SOURCE INFORMATION |
---+---
(** C28: The mapper ends for every request: below the calls that its selects nest to, and one
    more, nothing is called again, whatever is put there. *)
Theorem ToSelect_terminates base n r :
  (fuel_for r <= n)%nat -> unfold_select base n 0 r "" = ToSelect getCollectionDesc r.
Proof. intros Hn. unfold ToSelect. rewrite toSelect_unfold. by apply unfold_enough. Qed.
End Termination.

(** ** Soundness of mappings *)

Definition child (m : DocumentMapping) (i : nat) : option DocumentMapping := mjoin (m.(ChildMappings) !! i).

(** The mapping at a path of indexes. *)
Fixpoint mapping_at (m : DocumentMapping) (p : list nat) : option DocumentMapping :=
  match p with
  | [] => Some m
  | i :: p => match child m i with Some c => mapping_at c p | None => None end
  end.

(** A mapping is sound: an index belongs to one name and is below the next one, as are the
    places of children and the indexes to render. *)
Record mwf (m : DocumentMapping) : Prop := {
  mwf_below : forall name i, i ∈ indexes m name -> (i < nextIndex m)%nat;
  mwf_children : (length m.(ChildMappings) <= nextIndex m)%nat;
  mwf_one_name : forall name name' i, i ∈ indexes m name -> i ∈ indexes m name' -> name = name';
  mwf_render : Forall (fun rk => RK_Index rk < nextIndex m)%nat m.(RenderKeys);
}.

Definition all_wf (m : DocumentMapping) : Prop := forall p c, mapping_at m p = Some c -> mwf c.

(** A mapping has grown: its names have the indexes that they had and maybe more, here and in
    the children, whose keys to render have not changed. *)
Definition extends (m m' : DocumentMapping) : Prop :=
  forall p c, mapping_at m p = Some c -> exists c', mapping_at m' p = Some c' /\
    (forall name, indexes c name `prefix_of` indexes c' name) /\ (p <> [] -> RenderKeys c' = RenderKeys c) /\ (nextIndex c <= nextIndex c')%nat.

Definition grows (m m' : DocumentMapping) : Prop := extends m m' /\ RenderKeys m' = RenderKeys m.

Lemma extends_refl m : extends m m.
Proof. intros p c Hc. by exists c. Qed.

Lemma extends_trans m1 m2 m3 : extends m1 m2 -> extends m2 m3 -> extends m1 m3.
Proof.
  intros H1 H2 p c Hc. destruct (H1 p c Hc) as (c2 & Hc2 & Hi2 & Hr2 & Hn2). destruct (H2 p c2 Hc2) as (c3 & Hc3 & Hi3 & Hr3 & Hn3).
  exists c3. split; [done|]. split; [|split; [intros Hp; rewrite Hr3; auto|lia]].
  intros name. by transitivity (indexes c2 name).
Qed.

#[export] Instance grows_preorder : PreOrder grows.
Proof.
  split; [intros m; split; [apply extends_refl|done]|]. intros m1 m2 m3 [H1 R1] [H2 R2]. split; [by eapply extends_trans|congruence].
Qed.

Lemma extends_indexes m m' name i : extends m m' -> i ∈ indexes m name -> i ∈ indexes m' name.
Proof.
  intros He Hi. destruct (He [] m eq_refl) as (c' & [= <-] & Hpre & _ & _). destruct (Hpre name) as [l ->]. apply elem_of_app. by left.
Qed.

Lemma extends_next m m' : extends m m' -> (nextIndex m <= nextIndex m')%nat.
Proof. intros He. by destruct (He [] m eq_refl) as (c' & [= <-] & _ & _ & Hn). Qed.

Lemma extends_child m m' i c :
  extends m m' -> child m i = Some c -> exists c', child m' i = Some c' /\ extends c c' /\ RenderKeys c' = RenderKeys c.
Proof.
  intros He Hc. destruct (He [i] c) as (c' & Hc' & _ & Hr & _); [cbn; by rewrite Hc|]. cbn in Hc'.
  destruct (child m' i) as [d|] eqn:E; [|done]. injection Hc' as ->. exists c'. split; [done|]. split; [|by apply Hr].
  intros p d Hd. destruct (He (i :: p) d) as (d' & Hd' & Hi & Hr' & Hn'); [cbn; by rewrite Hc|]. cbn in Hd'. rewrite E in Hd'.
  exists d'. split; [done|]. split; [done|]. split; [|done]. intros _. by apply Hr'.
Qed.

Lemma all_wf_here m : all_wf m -> mwf m.
Proof. intros Hw. by apply (Hw []). Qed.

Lemma all_wf_child m i c : all_wf m -> child m i = Some c -> all_wf c.
Proof. intros Hw Hc p d Hd. apply (Hw (i :: p)). cbn. by rewrite Hc. Qed.

Lemma all_wf_intro m : mwf m -> (forall i c, child m i = Some c -> all_wf c) -> all_wf m.
Proof.
  intros Hm Hc [|i p] d; cbn; [by intros [= <-]|]. destruct (child m i) as [c|] eqn:E; [|done]. intros Hd. by apply (Hc i c E p).
Qed.

(** ** The operations on mappings *)

Lemma indexes_Add m i n name : indexes (Add m i n) name = if decide (name = n) then indexes m n ++ [i] else indexes m name.
Proof.
  unfold indexes at 1. cbn. case_decide as E.
  - subst. by rewrite lookup_insert_eq.
  - by rewrite lookup_insert_ne.
Qed.

Lemma extends_same_children m m' :
  (forall name, indexes m name `prefix_of` indexes m' name) -> (forall i, child m' i = child m i) -> (nextIndex m <= nextIndex m')%nat -> extends m m'.
Proof.
  intros Hi Hc Hn [|i p] c; cbn; [intros [= <-]; by exists m'|]. rewrite Hc. destruct (child m i) as [d|]; [|done].
  intros Hd. by exists c.
Qed.

Lemma grows_Add m i n : grows m (Add m i n).
Proof.
  split; [|done]. apply extends_same_children; [|done|cbn; destruct (Nat.leb_spec (nextIndex m) i); lia]. intros name. rewrite indexes_Add. case_decide; [subst; by eexists|done].
Qed.

Lemma extends_render m i k : extends m (add_render i k m).
Proof. by apply extends_same_children. Qed.

Lemma mwf_Add m n : mwf m -> mwf (Add m (nextIndex m) n).
Proof.
  intros [Hb Hc Ho Hk]. assert (nextIndex (Add m (nextIndex m) n) = S (nextIndex m)) as Hn by (cbn; by rewrite Nat.leb_refl).
  assert (forall name i, i ∈ indexes (Add m (nextIndex m) n) name -> (i = nextIndex m /\ name = n) \/ i ∈ indexes m name) as Hin.
  { intros name i. rewrite indexes_Add. case_decide; [|by right]. subst. intros [?| ->%list_elem_of_singleton]%elem_of_app; auto. }
  split; rewrite ?Hn.
  - intros name i [[-> _]|Hi]%Hin; [lia|]. apply Hb in Hi. lia.
  - cbn. lia.
  - intros name name' i [[-> ->]|Hi]%Hin [[E ->]|Hi']%Hin; [done|apply Hb in Hi'; lia|apply Hb in Hi; lia|by eapply Ho].
  - eapply Forall_impl; [exact Hk|]. cbn. lia.
Qed.

Lemma all_wf_same_children m m' : all_wf m -> mwf m' -> (forall i, child m' i = child m i) -> all_wf m'.
Proof. intros Hw Hm Hc. apply all_wf_intro; [done|]. intros i c. rewrite Hc. by apply all_wf_child. Qed.

Lemma all_wf_Add m n : all_wf m -> all_wf (Add m (nextIndex m) n).
Proof. intros Hw. apply (all_wf_same_children m); [done|by apply mwf_Add, all_wf_here|done]. Qed.

Lemma all_wf_render m i k name : all_wf m -> i ∈ indexes m name -> all_wf (add_render i k m).
Proof.
  intros Hw Hi. apply (all_wf_same_children m); [done| |done]. destruct (all_wf_here m Hw) as [Hb Hc Ho Hk]. split; [done..|].
  apply Forall_app. split; [done|]. constructor; [by eapply Hb|done].
Qed.

(** A child at the next index, which is then given a name. *)
Definition join_at (m : DocumentMapping) (i : nat) (name : string) (c : option DocumentMapping) : DocumentMapping := Add (SetChildAt m i c) i name.

Lemma ChildMappings_join m i name c : (length m.(ChildMappings) <= i)%nat ->
  ChildMappings (join_at m i name c) = m.(ChildMappings) ++ replicate (i - length m.(ChildMappings)) None ++ [c].
Proof.
  intros Hl. unfold join_at, SetChildAt. cbn. rewrite (proj2 (Z.leb_le _ _)) by lia. rewrite take_ge by lia.
  replace (i + 1 - length (ChildMappings m))%nat with (i - length (ChildMappings m) + 1)%nat by lia. rewrite replicate_add. cbn.
  rewrite app_assoc. rewrite insert_app_r_alt by (rewrite length_app, length_replicate; lia).
  replace (i - length (_ ++ _))%nat with 0%nat by (rewrite length_app, length_replicate; lia). cbn. by rewrite <- app_assoc.
Qed.

Lemma child_join m i name c j : (length m.(ChildMappings) <= i)%nat -> child (join_at m i name c) j = if decide (j = i) then c else child m j.
Proof.
  intros Hl. unfold child. rewrite ChildMappings_join by done. case_decide as E.
  - subst. rewrite lookup_app_r by lia. rewrite lookup_app_r by (rewrite length_replicate; lia). rewrite length_replicate, Nat.sub_diag. done.
  - destruct (decide (j < length (ChildMappings m))%nat) as [Hj|Hj]; [by rewrite lookup_app_l|].
    rewrite (lookup_ge_None_2 (ChildMappings m) j) by lia. rewrite lookup_app_r by lia.
    destruct (decide (j < i)%nat) as [Hji|Hji].
    + rewrite lookup_app_l by (rewrite length_replicate; lia). by rewrite lookup_replicate_2 by lia.
    + rewrite lookup_ge_None_2; [done|]. rewrite length_app, length_replicate. cbn. lia.
Qed.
---+---
Reprint exactly the lines above that start at the one with "Definition extends (m" and end at the one with "Proof. intros Hw Hc", keeping both and adding none.

WRITTEN RESPONSE |
Definition extends (m m' : DocumentMapping) : Prop :=
  forall p c, mapping_at m p = Some c -> exists c', mapping_at m' p = Some c' /\
    (forall name, indexes c name `prefix_of` indexes c' name) /\ (p <> [] -> RenderKeys c' = RenderKeys c) /\ (nextIndex c <= nextIndex c')%nat.

Definition grows (m m' : DocumentMapping) : Prop := extends m m' /\ RenderKeys m' = RenderKeys m.

Lemma extends_refl m : extends m m.
Proof. intros p c Hc. by exists c. Qed.

Lemma extends_trans m1 m2 m3 : extends m1 m2 -> extends m2 m3 -> extends m1 m3.
Proof.
  intros H1 H2 p c Hc. destruct (H1 p c Hc) as (c2 & Hc2 & Hi2 & Hr2 & Hn2). destruct (H2 p c2 Hc2) as (c3 & Hc3 & Hi3 & Hr3 & Hn3).
  exists c3. split; [done|]. split; [|split; [intros Hp; rewrite Hr3; auto|lia]].
  intros name. by transitivity (indexes c2 name).
Qed.

#[export] Instance grows_preorder : PreOrder grows.
Proof.
  split; [intros m; split; [apply extends_refl|done]|]. intros m1 m2 m3 [H1 R1] [H2 R2]. split; [by eapply extends_trans|congruence].
Qed.

Lemma extends_indexes m m' name i : extends m m' -> i ∈ indexes m name -> i ∈ indexes m' name.
Proof.
  intros He Hi. destruct (He [] m eq_refl) as (c' & [= <-] & Hpre & _ & _). destruct (Hpre name) as [l ->]. apply elem_of_app. by left.
Qed.

Lemma extends_next m m' : extends m m' -> (nextIndex m <= nextIndex m')%nat.
Proof. intros He. by destruct (He [] m eq_refl) as (c' & [= <-] & _ & _ & Hn). Qed.

Lemma extends_child m m' i c :
  extends m m' -> child m i = Some c -> exists c', child m' i = Some c' /\ extends c c' /\ RenderKeys c' = RenderKeys c.
Proof.
  intros He Hc. destruct (He [i] c) as (c' & Hc' & _ & Hr & _); [cbn; by rewrite Hc|]. cbn in Hc'.
  destruct (child m' i) as [d|] eqn:E; [|done]. injection Hc' as ->. exists c'. split; [done|]. split; [|by apply Hr].
  intros p d Hd. destruct (He (i :: p) d) as (d' & Hd' & Hi & Hr' & Hn'); [cbn; by rewrite Hc|]. cbn in Hd'. rewrite E in Hd'.
  exists d'. split; [done|]. split; [done|]. split; [|done]. intros _. by apply Hr'.
Qed.

Lemma all_wf_here m : all_wf m -> mwf m.
Proof. intros Hw. by apply (Hw []). Qed.

Lemma all_wf_child m i c : all_wf m -> child m i = Some c -> all_wf c.
Proof. intros Hw Hc p d Hd. apply (Hw (i :: p)). cbn. by rewrite Hc. Qed.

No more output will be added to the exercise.